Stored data
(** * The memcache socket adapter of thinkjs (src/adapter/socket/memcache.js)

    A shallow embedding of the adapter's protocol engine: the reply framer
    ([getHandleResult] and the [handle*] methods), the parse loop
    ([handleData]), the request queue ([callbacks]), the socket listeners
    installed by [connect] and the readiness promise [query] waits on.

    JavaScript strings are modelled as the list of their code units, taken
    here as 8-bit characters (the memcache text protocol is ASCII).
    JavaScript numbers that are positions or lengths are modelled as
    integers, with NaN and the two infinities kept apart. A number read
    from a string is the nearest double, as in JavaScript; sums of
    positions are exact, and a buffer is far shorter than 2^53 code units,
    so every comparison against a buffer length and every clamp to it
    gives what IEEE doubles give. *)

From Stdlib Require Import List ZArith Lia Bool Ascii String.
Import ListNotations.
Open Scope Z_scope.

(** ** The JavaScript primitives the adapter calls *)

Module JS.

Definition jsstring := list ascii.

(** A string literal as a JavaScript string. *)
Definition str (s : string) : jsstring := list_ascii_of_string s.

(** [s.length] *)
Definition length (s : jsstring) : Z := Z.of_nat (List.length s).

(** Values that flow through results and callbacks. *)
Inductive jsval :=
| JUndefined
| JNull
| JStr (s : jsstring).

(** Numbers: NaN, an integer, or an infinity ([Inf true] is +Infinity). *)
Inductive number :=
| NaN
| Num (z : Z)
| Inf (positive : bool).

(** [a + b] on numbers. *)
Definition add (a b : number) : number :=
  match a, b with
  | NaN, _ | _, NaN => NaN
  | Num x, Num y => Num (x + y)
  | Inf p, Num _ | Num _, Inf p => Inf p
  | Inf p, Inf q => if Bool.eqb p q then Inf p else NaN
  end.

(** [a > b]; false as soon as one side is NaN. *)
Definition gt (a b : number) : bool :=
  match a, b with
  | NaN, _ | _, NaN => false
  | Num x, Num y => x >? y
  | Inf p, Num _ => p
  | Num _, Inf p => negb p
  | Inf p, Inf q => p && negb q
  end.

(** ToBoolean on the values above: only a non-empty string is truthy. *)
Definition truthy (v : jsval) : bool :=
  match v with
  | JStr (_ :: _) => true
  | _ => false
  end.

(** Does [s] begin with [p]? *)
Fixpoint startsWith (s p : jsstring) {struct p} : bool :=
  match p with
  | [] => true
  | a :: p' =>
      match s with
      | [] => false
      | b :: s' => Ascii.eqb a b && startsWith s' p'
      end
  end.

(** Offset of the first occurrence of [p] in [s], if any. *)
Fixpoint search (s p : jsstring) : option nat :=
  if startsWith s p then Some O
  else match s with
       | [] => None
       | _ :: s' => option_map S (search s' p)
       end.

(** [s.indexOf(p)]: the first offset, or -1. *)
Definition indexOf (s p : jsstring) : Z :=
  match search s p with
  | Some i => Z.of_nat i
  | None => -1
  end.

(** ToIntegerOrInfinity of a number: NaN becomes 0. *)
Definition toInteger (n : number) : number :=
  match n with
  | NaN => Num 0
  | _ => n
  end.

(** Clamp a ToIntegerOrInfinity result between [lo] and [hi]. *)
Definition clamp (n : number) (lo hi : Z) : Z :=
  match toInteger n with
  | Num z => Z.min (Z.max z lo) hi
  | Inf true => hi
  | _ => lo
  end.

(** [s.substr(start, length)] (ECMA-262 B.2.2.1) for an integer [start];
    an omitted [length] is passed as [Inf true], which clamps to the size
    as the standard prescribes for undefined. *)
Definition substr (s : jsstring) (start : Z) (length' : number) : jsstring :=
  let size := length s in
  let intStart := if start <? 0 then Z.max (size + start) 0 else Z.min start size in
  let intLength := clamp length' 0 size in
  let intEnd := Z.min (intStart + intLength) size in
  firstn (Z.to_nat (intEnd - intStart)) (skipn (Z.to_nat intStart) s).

#### [Exercise goal]
Could you find every line in the records above that contains the word "adapter" and copy it?

#### [Solution to this exercise]
(** * The memcache socket adapter of thinkjs (src/adapter/socket/memcache.js)
    A shallow embedding of the adapter's protocol engine: the reply framer
(** ** The JavaScript primitives the adapter calls *)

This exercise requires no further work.